China has three carriers: China Mobile, China Unicom and China Telecom. China Mobile is the largest, China Unicom tends to suit travellers best for roaming, and China Telecom rounds out the trio.
A travel eSIM does not join them the way a local SIM would; it roams onto one of these networks through an international agreement, which is the mechanism that keeps you outside the firewall.
Coverage on all three is strong across the cities and along the high-speed rail and motorway corridors, with reliable 4G LTE and 5G in Beijing, Shanghai, Xi’an, Chengdu, Guangzhou and Guilin. Macau and Hong Kong sit on separate networks, so check a regional plan if your trip takes in either.
The gaps open up away from the populated east. Travellers heading into the far-western provinces, mountain regions or deep rural areas report signal dropping to a bar or two, the same pattern you would expect anywhere the towers thin out.
For a route like that, download offline Google Maps for each region while you still have a city data connection, since you cannot reliably reach mapping services on the move once you leave coverage. The best network for you usually comes down to which one your chosen eSIM provider roams onto.

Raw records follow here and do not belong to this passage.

Record prof_wf s : Prop := {
  pw_storage : storage_wf (storage_ s);
  pw_jvm : jvm_wf (jvm_ s);
  pw_maps : forall id, is_Some (methods s !! id) -> is_Some (classes s !! id);
  pw_methods : forall id n, methods s !! id = Some n -> method_text id = Some n;
  pw_classes : forall id n, classes s !! id = Some n -> class_text id = Some n;
  pw_samples : forall l c, cells (traces_heap (storage_ s)) !! l = Some c ->
    Forall (sample_known s) (CL.list_ c);
  pw_suspensions : forall l i, cells (suspension_heap (storage_ s)) !! l = Some i ->
    Forall (frame_known s) (suspension_stack_trace i);
  pw_infos : forall l i, cells (info_heap (storage_ s)) !! l = Some i ->
    time_range (last_resume i);
  pw_ongoing : forall k i, a_ongoing (abs (storage_ s)) !! k = Some i -> time_range (ti_start i);
  pw_usage : forall self, usage_ok (current_rusage_ (get_locals self s));
}.

(** The object of a thread, with its identifier. *)
Definition thread_at s (l : nat) (i : Z) : Prop :=
  exists t, cells (thread_heap (jvm_ s)) !! l = Some t /\ th_id t = i.

Lemma thread_at_valid s l : valid (thread_heap (jvm_ s)) l <-> exists i, thread_at s l i.
Proof. split; [intros [t Ht]; by exists (th_id t), t|intros (i & t & Ht & _); by exists t]. Qed.

(** What later states keep of earlier ones. *)
Record grows s s' : Prop := {
  gr_methods : forall id, is_Some (methods s !! id) -> is_Some (methods s' !! id);
  gr_classes : forall id, is_Some (classes s !! id) -> is_Some (classes s' !! id);
  gr_threads : forall l i, thread_at s l i -> thread_at s' l i;
  gr_registered : forall t, is_Some (registered (jvm_ s) t) -> is_Some (registered (jvm_ s') t);
  gr_infos : forall l, valid (info_heap (storage_ s)) l -> valid (info_heap (storage_ s')) l;
  gr_info_map : forall id p,
    CM.map_ (coroutine_info_map_ (storage_ s)) !! id = Some p ->
    CM.map_ (coroutine_info_map_ (storage_ s')) !! id = Some p;
  gr_files : files s' = files s;
  gr_counter : output_counter s' = output_counter s;
  gr_active : prof_active s' = prof_active s;
}.

#[export] Instance grows_preorder : PreOrder grows.
Proof.
  split.
  - intros s. by split.
  - intros s1 s2 s3 [] []. split; eauto; congruence.
Qed.

Lemma name_known_grows s s' p : grows s s' -> name_known s p -> name_known s' p.
Proof.
  intros []. destruct p; simpl; eauto. rewrite !thread_at_valid. naive_solver.
Qed.

Lemma frame_known_grows s s' f : grows s s' -> frame_known s f -> frame_known s' f.
Proof. intros Hg []. split; eauto using name_known_grows. Qed.

Lemma frames_known_grows s s' fs :
  grows s s' -> Forall (frame_known s) fs -> Forall (frame_known s') fs.
Proof. intros Hg H. eapply Forall_impl; [exact H|]. intros f. by apply frame_known_grows. Qed.

Lemma samples_known_grows s s' rs :
  grows s s' -> Forall (sample_known s) rs -> Forall (sample_known s') rs.
Proof. intros Hg H. eapply Forall_impl; [exact H|]. intros r. by apply frames_known_grows. Qed.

eSIM4 roams on a major Chinese network with 4G LTE and 5G, the same infrastructure the premium travel brands resell, so you keep firewall-free access without paying a premium for it.
The thing that makes a China eSIM useful is also the thing that can make it feel slower than home: your traffic takes a longer path.
Because the data hops out to an overseas gateway, often Hong Kong, to bypass censorship, you can see a little extra lag compared with a local connection. For maps, messaging and browsing it is barely noticeable, and the trade is well worth it, since a faster local SIM would not reach the apps you actually want.
What you should avoid is the reverse problem: a plan that does not route internationally at all, which leaves you stuck behind the firewall with Google and WhatsApp blocked. Confirm the eSIM is built for travel and reaches Western apps before you depend on it. eSIM4 routes through an international gateway, so the open internet is available the moment you connect.
Yes for normal use, with one catch worth understanding before you pay for a China ‘unlimited’ plan. Almost every unlimited travel eSIM runs a fair-usage policy: full speed up to a daily high-speed allowance, then a slowdown for the rest of that day before it resets overnight. Travellers regularly report unlimited plans easing off after a few gigabytes in a day, which the marketing rarely makes obvious.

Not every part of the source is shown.